The roof is twentieth century, re-constructed following the end of the Second World War, but it is deliberately designed to look as it might have done in the Roman period. What is interesting, well to me anyway, is that the current altar is where it is thought that the throne of the Roman Emperors once stood.
The church’s grand organ is post-war, but has been designed to perform different types of music from over the last four hundred years. The church gets 1.5 million visitors per year, and is also a popular destination for those wanting to watch musical performances.
The light comes flowing into the building because of the sheer amount of glass in the walls. The building was originally conceived by Emperor Constantine the Great in the early fourth century as a palace, assembly and ceremonial hall. It also had its own hypocaust to ensure that it remained warm, and there are still some traces of this visible.

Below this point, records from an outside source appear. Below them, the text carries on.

(* ===== verification/ServeCases.v ===== *)
(** What the handler does on edge inputs, by evaluation: concrete requests,
    answers of the origin and events on a map as the store. *)

From S2P Require Import Prelude GoStd Tiered TieredRefine H1Parser UABypass DateFormat FastPath GoStrings CacheControl HeaderMap RawReq Api HttpDate Engine Cacheable Conditional Cookies Keys Negotiate Vary KeyConfig StoreSpec Fill Handler Serve ServeSpec.

(** ** Inputs *)

Definition get_page : RequestCtx := a_request "GET" [].
Definition page_key : Key := buildKey id None get_page.
Definition cond_answers (f : bytes -> bytes -> result fetch_error fetchResult) : answers :=
  MkAnswers (Err ErrOther) [] [] 0 (Err ErrOther) f None (Err ErrOther).
Definition fetch_answers (r : result fetch_error fetchResult) : answers :=
  MkAnswers (Err ErrOther) [] [] 0 r (fun _ _ => Err ErrOther) None (Err ErrOther).
Definition proxy_answers (status : Z) (l : list (string * string)) (body : string) : answers :=
  MkAnswers (Err ErrOther) [] [] 0 (Err ErrOther) (fun _ _ => Err ErrOther) None (Ok (MkProxied status (raw_reply l) (bs body))).
Definition response (status : Z) (l : list (string * string)) (body : string) : fetchResult := MkFetch status (lines l) (bs body) 0.

(** The body and the kind of a reply. *)
Definition shown (r : reply) : option (Z * bytes * option cacheResult) :=
  match r with
  | ServeObject o c _ => Some (Object.StatusCode o, Object.Body o, Some c)
  | ServeNotModified _ c _ => Some (304, [], Some c)
  | ServeOrigin s _ b => Some (s, default [] b, None)
  | _ => None
  end.
Definition fill (h : Handler) (t : Z) (ctx : RequestCtx) (l : list (string * string)) (body : string) (n : Node (gmap Key Object.t)) : Node (gmap Key Object.t) :=
  (serve_in h (at_time t) (answers_of (a_reply 200 l) body) ctx n).1.
Definition variant_of (ctx : RequestCtx) : Key := VariantKeyFast (map lower_byte) len page_key (bs "Accept-Language") (ctx_Header ctx) None.
Definition speaking (lang : string) : RequestCtx := a_request "GET" [("Accept-Language", lang)]%string.
Definition keys_of (n : Node (gmap Key Object.t)) (ks : list Key) : list bool := map (fun k => bool_decide (is_Some (n_store n !! k))) ks.

(** ** Unsafe methods *)

(** The response to a POST is stored under the URL whatever its directives: a
    private one is served to the next GET. *)
Lemma private_post_is_shared :
  let n := (serve_in plain_route (at_time 100) (proxy_answers 200 [("Cache-Control", "private, max-age=60"); ("Content-Location", "/elsewhere")] "mine") (a_request "POST" [("Cookie", "session=1")]) empty_node).1 in
  shown (serve_in plain_route (at_time 110) page_answers get_page n).2 = Some (200, bs "mine", Some cacheHit).
Proof. vm_compute. reflexivity. Qed.

(** A Location header that is resolved against a target that does not parse. *)
Lemma location_panics :
  let strict := {| URL := bytes; url_Parse s := if beq s (bs "/%zz") then None else Some s;
                   url_Resolve b r := match b with Some _ => Some r | None => None end;
                   url_Scheme _ := []; url_Host _ := []; url_Path s := s; url_String s := s |} in
  let ctx := MkCtx (bs "POST") (bs "/%zz") (bs "site") (bs "/%zz") false (raw_reply []) in
  (ServeRequest (map lower_byte) len id no_local_zone strict plain_route open_gates None (at_time 100)
     (proxy_answers 201 [("Location", "/new")]%string "") ctx empty_node).2 = ServePanic.
Proof. vm_compute. reflexivity. Qed.

(** ** Empty lines *)

(** An empty CDN-Cache-Control line hides a second one from the streaming gate: a
    response that is no-store for shared caches is stored and served as stale. *)
Lemma empty_cdn_line_is_shared :
  let n := (serve_in plain_route (at_time 100) (answers_of (a_reply 200 [("Cdn-Cache-Control", ""); ("Cdn-Cache-Control", "no-store"); ("Cache-Control", "max-age=60")]) "kept")
              get_page empty_node).1 in
  shown (serve_in plain_route (at_time 110) page_answers get_page n).2 = Some (200, bs "kept", Some cacheStale).
Proof. vm_compute. reflexivity. Qed.

(** ** Partial content *)

(** The 206 to a range request that missed is stored and served to a request
    without a range. *)
Lemma partial_content_is_shared :
  let n := (serve_in plain_route (at_time 100) (answers_of (a_reply 206 [("Cache-Control", "max-age=60"); ("Content-Range", "bytes 0-1/5")]) "he")
              (a_request "GET" [("Range", "bytes=0-1")]) empty_node).1 in
  shown (serve_in plain_route (at_time 110) page_answers get_page n).2 = Some (206, bs "he", Some cacheHit).
Proof. vm_compute. reflexivity. Qed.

(** ** Revalidation *)

Definition old_page : Node (gmap Key Object.t) :=
  fill plain_route 100 get_page [("Cache-Control", "max-age=10"); ("Last-Modified", "Thu, 01 Jan 1970 00:00:50 GMT")]%string "old" empty_node.

(** A stored object without a tag is revalidated with the client's own: the 304
    that answers the client's tag makes the old body fresh for everyone. *)
Lemma client_tag_freshens_old_body :
  let a := cond_answers (fun inm _ => if beq inm (bs "v2") then Ok (response 304 [("Cache-Control", "max-age=60"); ("Etag", "v2")] "") else Ok (response 200 [("Cache-Control", "max-age=60")] "new")) in
  let '(n, r) := serve_in plain_route (at_time 120) a (a_request "GET" [("If-None-Match", "v2")]) old_page in
  shown r = Some (304, [], Some cacheRevalidated) /\ shown (serve_in plain_route (at_time 130) page_answers get_page n).2 = Some (200, bs "old", Some cacheHit).
Proof. vm_compute. split; reflexivity. Qed.

(** A 304 is merged without the storage gate: what it marks private stays and is
    served as a hit. *)
Lemma private_304_stays :
  let a := cond_answers (fun _ _ => Ok (response 304 [("Cache-Control", "private, max-age=60")]%string "")) in
  let n := (serve_in plain_route (at_time 120) a get_page old_page).1 in
  option_map Object.CacheControl (n_store n !! page_key) = Some (bs "private, max-age=60") /\
  shown (serve_in plain_route (at_time 130) page_answers get_page n).2 = Some (200, bs "old", Some cacheHit).
Proof. vm_compute. split; reflexivity. Qed.

(** A stale-if-error window outweighs must-revalidate when the object has no
    validator. *)
Lemma must_revalidate_served_stale :
  let n := fill plain_route 100 get_page [("Cache-Control", "max-age=10, must-revalidate, stale-if-error=600")]%string "old" empty_node in
  shown (serve_in plain_route (at_time 120) (fetch_answers (Err ErrOther)) get_page n).2 = Some (200, bs "old", Some cacheStale).
Proof. vm_compute. reflexivity. Qed.

(** A stale object served as parts of a range starts no revalidation, unlike the
    same object served whole. *)
Lemma stale_range_starts_no_refresh :
  let n := fill plain_route 100 get_page [("Cache-Control", "max-age=10, stale-while-revalidate=600")]%string "hello" empty_node in
  length (n_jobs (serve_in plain_route (at_time 120) page_answers get_page n).1) = 1%nat /\
  let '(n', r) := serve_in plain_route (at_time 120) page_answers (a_request "GET" [("Range", "bytes=0-1")]%string) n in
  match r with ServeParts _ _ _ => n_jobs n' = [] | _ => False end.
Proof. vm_compute. split; reflexivity. Qed.

(** ** Variants *)

Definition two_variants : Node (gmap Key Object.t) :=
  fill plain_route 101 (speaking "eng") [("Cache-Control", "max-age=60"); ("Vary", "Accept-Language")]%string "hello"
    (fill plain_route 100 (speaking "fr") [("Cache-Control", "max-age=60"); ("Vary", "Accept-Language")]%string "salut" empty_node).

(** On a single node the set of variants is emptied when only the resolver was
    evicted: the older variants are no longer known to a purge and are served
    after it. *)
Lemma purge_misses_untracked_variants :
  let n := {| two_variants with n_store := delete page_key (n_store two_variants) |} in
  let n := fill plain_route 102 (speaking "de-at") [("Cache-Control", "max-age=60"); ("Vary", "Accept-Language")]%string "hallo" n in
  let n := (Purge page_key n).1.1 in
  keys_of n [page_key; variant_of (speaking "de-at"); variant_of (speaking "fr")] = [false; false; true] /\
  let n := fill plain_route 103 (speaking "de-at") [("Cache-Control", "max-age=60"); ("Vary", "Accept-Language")]%string "neu" n in
  shown (serve_in plain_route (at_time 104) page_answers (speaking "fr") n).2 = Some (200, bs "salut", Some cacheHit).
Proof. vm_compute. split; reflexivity. Qed.

(** The background refill of a shed miss stores a varying response under the
    primary key, where no lookup takes it for the request. *)
Lemma refill_is_not_found :
  let ri := background_request (requestInfoFromCtx (speaking "fr")) in
  let n := doShedRefill (map lower_byte) len no_local_zone plain_route None (at_time 100)
             (Ok (response 200 [("Cache-Control", "max-age=60"); ("Vary", "Accept-Language")]%string "salut")) ri page_key empty_node in
  let '(_, _, _, found, resolver) := lookup (map lower_byte) len id plain_route (speaking "fr") n in
  found = None /\ option_map (fun r => Object.Body r.1) resolver = Some (bs "salut").
Proof. vm_compute. split; reflexivity. Qed.

(** A 304 that changes Vary purges the page and then stores the refreshed
    object under its old variant key, which is not tracked any more. *)
Lemma drift_leaves_untracked_variant :
  let n := fill plain_route 100 (speaking "fr") [("Cache-Control", "max-age=10"); ("Etag", "a"); ("Vary", "Accept-Language")]%string "salut" empty_node in
  let a := cond_answers (fun _ _ => Ok (response 304 [("Vary", "Accept-Encoding")]%string "")) in
  let n := (serve_in plain_route (at_time 120) a (speaking "fr") n).1 in
  keys_of n [page_key; variant_of (speaking "fr")] = [false; true] /\ liveVariantSet page_key n = ∅.
Proof. vm_compute. split; reflexivity. Qed.

(** The body served behind a resolver is that of the variant as it is now, the
    tag that was validated is that of the variant when the resolver was made:
    after the variant was refreshed in the background, a 304 for the old tag
    serves the new body under the old tag. *)
Lemma resolver_tag_with_other_body :
  let n := fill plain_route 100 (speaking "fr") [("Cache-Control", "max-age=60"); ("Etag", "v1"); ("Vary", "Accept-Language")]%string "one" empty_node in
  let stale := default Object.zero (n_store n !! variant_of (speaking "fr")) in
  let n := doBackgroundRevalidate (map lower_byte) len id no_local_zone plain_route None (at_time 110)
             (Ok (response 200 [("Cache-Control", "max-age=60"); ("Etag", "v2"); ("Vary", "Accept-Language")]%string "two"))
             (background_request (requestInfoFromCtx (speaking "fr"))) (variant_of (speaking "fr")) stale 0 n in
  let a := cond_answers (fun inm _ => Ok (response 304 [("Etag", "v1")]%string "")) in
  match (serve_in plain_route (at_time 115) a (speaking "eng") n).2 with
  | ServeObject o cacheRevalidated _ => Object.ETag o = bs "v1" /\ Object.Body o = bs "two"
  | _ => False
  end.
Proof. vm_compute. split; reflexivity. Qed.

(** ** Scheduled refreshes *)

Definition refreshing_route : Handler := {| plain_route with h_refreshBeforeExpiry := true; h_refreshMargin := Second |}.

(** A HEAD that is answered by a 304 registers its method: the refresh then asks
    with HEAD and stores the empty body under the key GETs are served from. It
    also has lost the host, because the registry keeps the request target. *)
Lemma head_refresh_empties_page :
  let n := fill refreshing_route 100 get_page [("Cache-Control", "max-age=10"); ("Etag", "a")]%string "hello" empty_node in
  let n := (serve_in refreshing_route (at_time 120) (cond_answers (fun _ _ => Ok (response 304 [("Cache-Control", "max-age=60")]%string ""))) (a_request "HEAD" []) n).1 in
  option_map re_method (n_registry n !! page_key) = Some (bs "HEAD") /\
  let n := triggerBgRefresh (map lower_byte) len id no_local_zone no_url refreshing_route None (at_time 170)
             (Ok (response 200 [("Cache-Control", "max-age=60"); ("Etag", "b")]%string "")) true 0 1 page_key n in
  shown (serve_in refreshing_route (at_time 175) page_answers get_page n).2 = Some (200, [], Some cacheHit) /\
  option_map (fun o => Get (Object.Header o) Hdr.XBouineHost) (n_store n !! page_key) = Some [].
Proof. vm_compute. split_and!; reflexivity. Qed.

The building wasn’t completed until the reign of Constantine as he shifted power to what is now Istanbul. It is thought that the building was finally finished in 379AD, under the emperorship (is that a word?) of Gratian.
There are numerous information boards, with English translations, which tell the history of the building. This is perhaps one of the building’s saddest periods, when it was badly damaged during the Second World War. One of the information boards explains that the fire-fighters during the war could do nothing to save the cedar roof, as their fire hoses only reached half way up the building.
The building had received a grand restoration in the nineteenth century, but this has swept away much of the Roman tradition that had survived. When the war time damage was repaired, it was decided to revert back to the Roman period, with the internal walls remaining stripped.
There is no admission charge to enter the church.